*What you are asked to do*
Below are the records; copy exactly the stretch from the line containing "to := Some selectedLanguage;" through the line containing "username := default", both ends included, and nothing else.

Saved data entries
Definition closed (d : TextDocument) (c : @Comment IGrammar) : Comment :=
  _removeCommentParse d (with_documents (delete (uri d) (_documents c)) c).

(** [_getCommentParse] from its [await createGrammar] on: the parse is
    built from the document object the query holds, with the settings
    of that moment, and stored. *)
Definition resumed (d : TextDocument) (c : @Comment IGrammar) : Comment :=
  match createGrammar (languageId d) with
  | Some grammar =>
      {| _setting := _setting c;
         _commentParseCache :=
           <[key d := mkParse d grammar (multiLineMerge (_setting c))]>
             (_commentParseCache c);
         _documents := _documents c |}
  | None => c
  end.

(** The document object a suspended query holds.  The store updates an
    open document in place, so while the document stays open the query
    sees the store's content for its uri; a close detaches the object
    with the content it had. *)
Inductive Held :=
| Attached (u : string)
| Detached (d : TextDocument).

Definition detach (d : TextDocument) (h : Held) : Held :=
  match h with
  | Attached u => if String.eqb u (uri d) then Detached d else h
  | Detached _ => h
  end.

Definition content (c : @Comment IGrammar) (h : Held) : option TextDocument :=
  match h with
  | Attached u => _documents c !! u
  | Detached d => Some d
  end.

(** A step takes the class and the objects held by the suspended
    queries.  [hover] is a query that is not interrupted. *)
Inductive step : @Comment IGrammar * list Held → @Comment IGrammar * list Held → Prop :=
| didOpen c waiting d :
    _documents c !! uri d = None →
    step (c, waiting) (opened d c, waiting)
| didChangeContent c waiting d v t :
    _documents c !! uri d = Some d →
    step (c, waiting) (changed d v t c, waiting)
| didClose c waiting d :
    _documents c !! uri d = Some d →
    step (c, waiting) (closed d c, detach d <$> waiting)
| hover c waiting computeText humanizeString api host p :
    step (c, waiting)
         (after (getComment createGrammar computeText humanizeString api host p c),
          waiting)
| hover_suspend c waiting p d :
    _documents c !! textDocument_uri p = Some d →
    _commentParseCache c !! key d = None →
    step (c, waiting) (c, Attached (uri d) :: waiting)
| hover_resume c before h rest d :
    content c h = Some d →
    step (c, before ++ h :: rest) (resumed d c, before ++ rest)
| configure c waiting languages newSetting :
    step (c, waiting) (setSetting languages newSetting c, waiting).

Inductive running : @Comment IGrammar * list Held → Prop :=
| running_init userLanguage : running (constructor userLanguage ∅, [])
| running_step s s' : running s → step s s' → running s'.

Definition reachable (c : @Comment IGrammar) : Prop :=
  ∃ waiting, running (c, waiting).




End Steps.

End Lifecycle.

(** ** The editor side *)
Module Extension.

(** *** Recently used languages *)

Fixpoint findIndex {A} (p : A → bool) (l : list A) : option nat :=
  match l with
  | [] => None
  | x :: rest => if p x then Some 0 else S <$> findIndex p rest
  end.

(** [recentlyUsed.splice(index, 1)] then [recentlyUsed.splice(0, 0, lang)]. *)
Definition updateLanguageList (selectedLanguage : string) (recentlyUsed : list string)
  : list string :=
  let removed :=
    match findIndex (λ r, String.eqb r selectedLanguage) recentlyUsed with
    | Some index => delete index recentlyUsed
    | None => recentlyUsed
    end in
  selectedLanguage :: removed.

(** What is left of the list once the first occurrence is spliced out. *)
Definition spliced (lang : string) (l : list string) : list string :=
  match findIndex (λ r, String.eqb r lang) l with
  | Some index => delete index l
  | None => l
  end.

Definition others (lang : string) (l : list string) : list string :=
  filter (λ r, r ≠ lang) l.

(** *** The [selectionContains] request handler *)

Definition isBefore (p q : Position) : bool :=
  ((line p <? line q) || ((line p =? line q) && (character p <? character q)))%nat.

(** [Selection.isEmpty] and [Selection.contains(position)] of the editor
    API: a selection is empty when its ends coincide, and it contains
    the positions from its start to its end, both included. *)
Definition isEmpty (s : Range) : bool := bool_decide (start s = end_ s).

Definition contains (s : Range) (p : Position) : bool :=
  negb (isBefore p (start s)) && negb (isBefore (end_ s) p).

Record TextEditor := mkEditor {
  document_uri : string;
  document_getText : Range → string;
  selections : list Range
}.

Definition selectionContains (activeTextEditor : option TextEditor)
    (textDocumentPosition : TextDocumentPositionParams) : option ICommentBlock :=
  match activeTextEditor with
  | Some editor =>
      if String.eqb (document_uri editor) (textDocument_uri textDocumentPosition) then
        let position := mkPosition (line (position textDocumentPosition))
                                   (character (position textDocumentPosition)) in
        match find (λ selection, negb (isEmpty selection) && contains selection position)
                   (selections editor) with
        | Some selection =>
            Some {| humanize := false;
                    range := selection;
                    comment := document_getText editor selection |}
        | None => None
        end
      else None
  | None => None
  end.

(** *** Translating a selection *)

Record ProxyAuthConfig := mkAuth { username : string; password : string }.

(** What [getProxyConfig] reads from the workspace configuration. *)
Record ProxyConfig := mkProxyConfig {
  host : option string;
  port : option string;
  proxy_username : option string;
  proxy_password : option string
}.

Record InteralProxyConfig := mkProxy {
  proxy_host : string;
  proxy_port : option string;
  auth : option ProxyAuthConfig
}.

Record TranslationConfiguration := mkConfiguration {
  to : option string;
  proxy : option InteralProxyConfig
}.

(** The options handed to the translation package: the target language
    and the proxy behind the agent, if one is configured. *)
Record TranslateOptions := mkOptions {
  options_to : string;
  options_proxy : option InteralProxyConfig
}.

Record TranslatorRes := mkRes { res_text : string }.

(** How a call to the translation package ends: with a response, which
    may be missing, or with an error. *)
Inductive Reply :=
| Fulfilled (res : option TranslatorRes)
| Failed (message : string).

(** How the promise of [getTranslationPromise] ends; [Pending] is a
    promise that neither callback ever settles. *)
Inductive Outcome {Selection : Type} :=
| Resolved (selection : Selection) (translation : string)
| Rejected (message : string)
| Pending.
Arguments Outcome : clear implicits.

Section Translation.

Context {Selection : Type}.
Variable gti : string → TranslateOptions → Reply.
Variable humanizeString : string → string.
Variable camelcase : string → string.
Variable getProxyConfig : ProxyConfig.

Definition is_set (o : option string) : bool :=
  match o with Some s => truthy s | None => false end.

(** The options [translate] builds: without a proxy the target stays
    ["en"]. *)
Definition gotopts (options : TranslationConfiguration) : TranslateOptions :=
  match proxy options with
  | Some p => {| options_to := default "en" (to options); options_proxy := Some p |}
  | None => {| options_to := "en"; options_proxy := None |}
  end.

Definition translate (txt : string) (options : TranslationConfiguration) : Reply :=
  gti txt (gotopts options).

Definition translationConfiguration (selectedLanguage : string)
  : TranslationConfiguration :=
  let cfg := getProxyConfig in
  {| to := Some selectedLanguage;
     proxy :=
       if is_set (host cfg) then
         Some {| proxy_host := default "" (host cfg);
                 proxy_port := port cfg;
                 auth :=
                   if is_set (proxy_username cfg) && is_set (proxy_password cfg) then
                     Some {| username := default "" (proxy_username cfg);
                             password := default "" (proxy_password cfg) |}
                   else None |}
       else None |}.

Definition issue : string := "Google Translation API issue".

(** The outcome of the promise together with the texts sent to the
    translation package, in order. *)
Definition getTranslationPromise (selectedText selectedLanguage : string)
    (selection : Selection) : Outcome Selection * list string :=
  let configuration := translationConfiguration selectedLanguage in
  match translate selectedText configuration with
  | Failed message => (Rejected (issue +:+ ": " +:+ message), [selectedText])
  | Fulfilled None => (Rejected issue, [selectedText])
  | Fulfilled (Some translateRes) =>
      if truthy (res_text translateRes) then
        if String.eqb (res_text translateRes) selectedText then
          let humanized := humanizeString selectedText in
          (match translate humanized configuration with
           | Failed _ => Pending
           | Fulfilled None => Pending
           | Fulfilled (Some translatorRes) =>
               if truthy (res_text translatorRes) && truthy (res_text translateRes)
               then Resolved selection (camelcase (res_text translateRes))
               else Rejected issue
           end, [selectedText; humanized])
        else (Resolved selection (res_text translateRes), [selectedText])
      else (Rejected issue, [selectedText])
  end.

*Result for this exercise*
  {| to := Some selectedLanguage;
     proxy :=
       if is_set (host cfg) then
         Some {| proxy_host := default "" (host cfg);
                 proxy_port := port cfg;
                 auth :=
                   if is_set (proxy_username cfg) && is_set (proxy_password cfg) then
                     Some {| username := default "" (proxy_username cfg);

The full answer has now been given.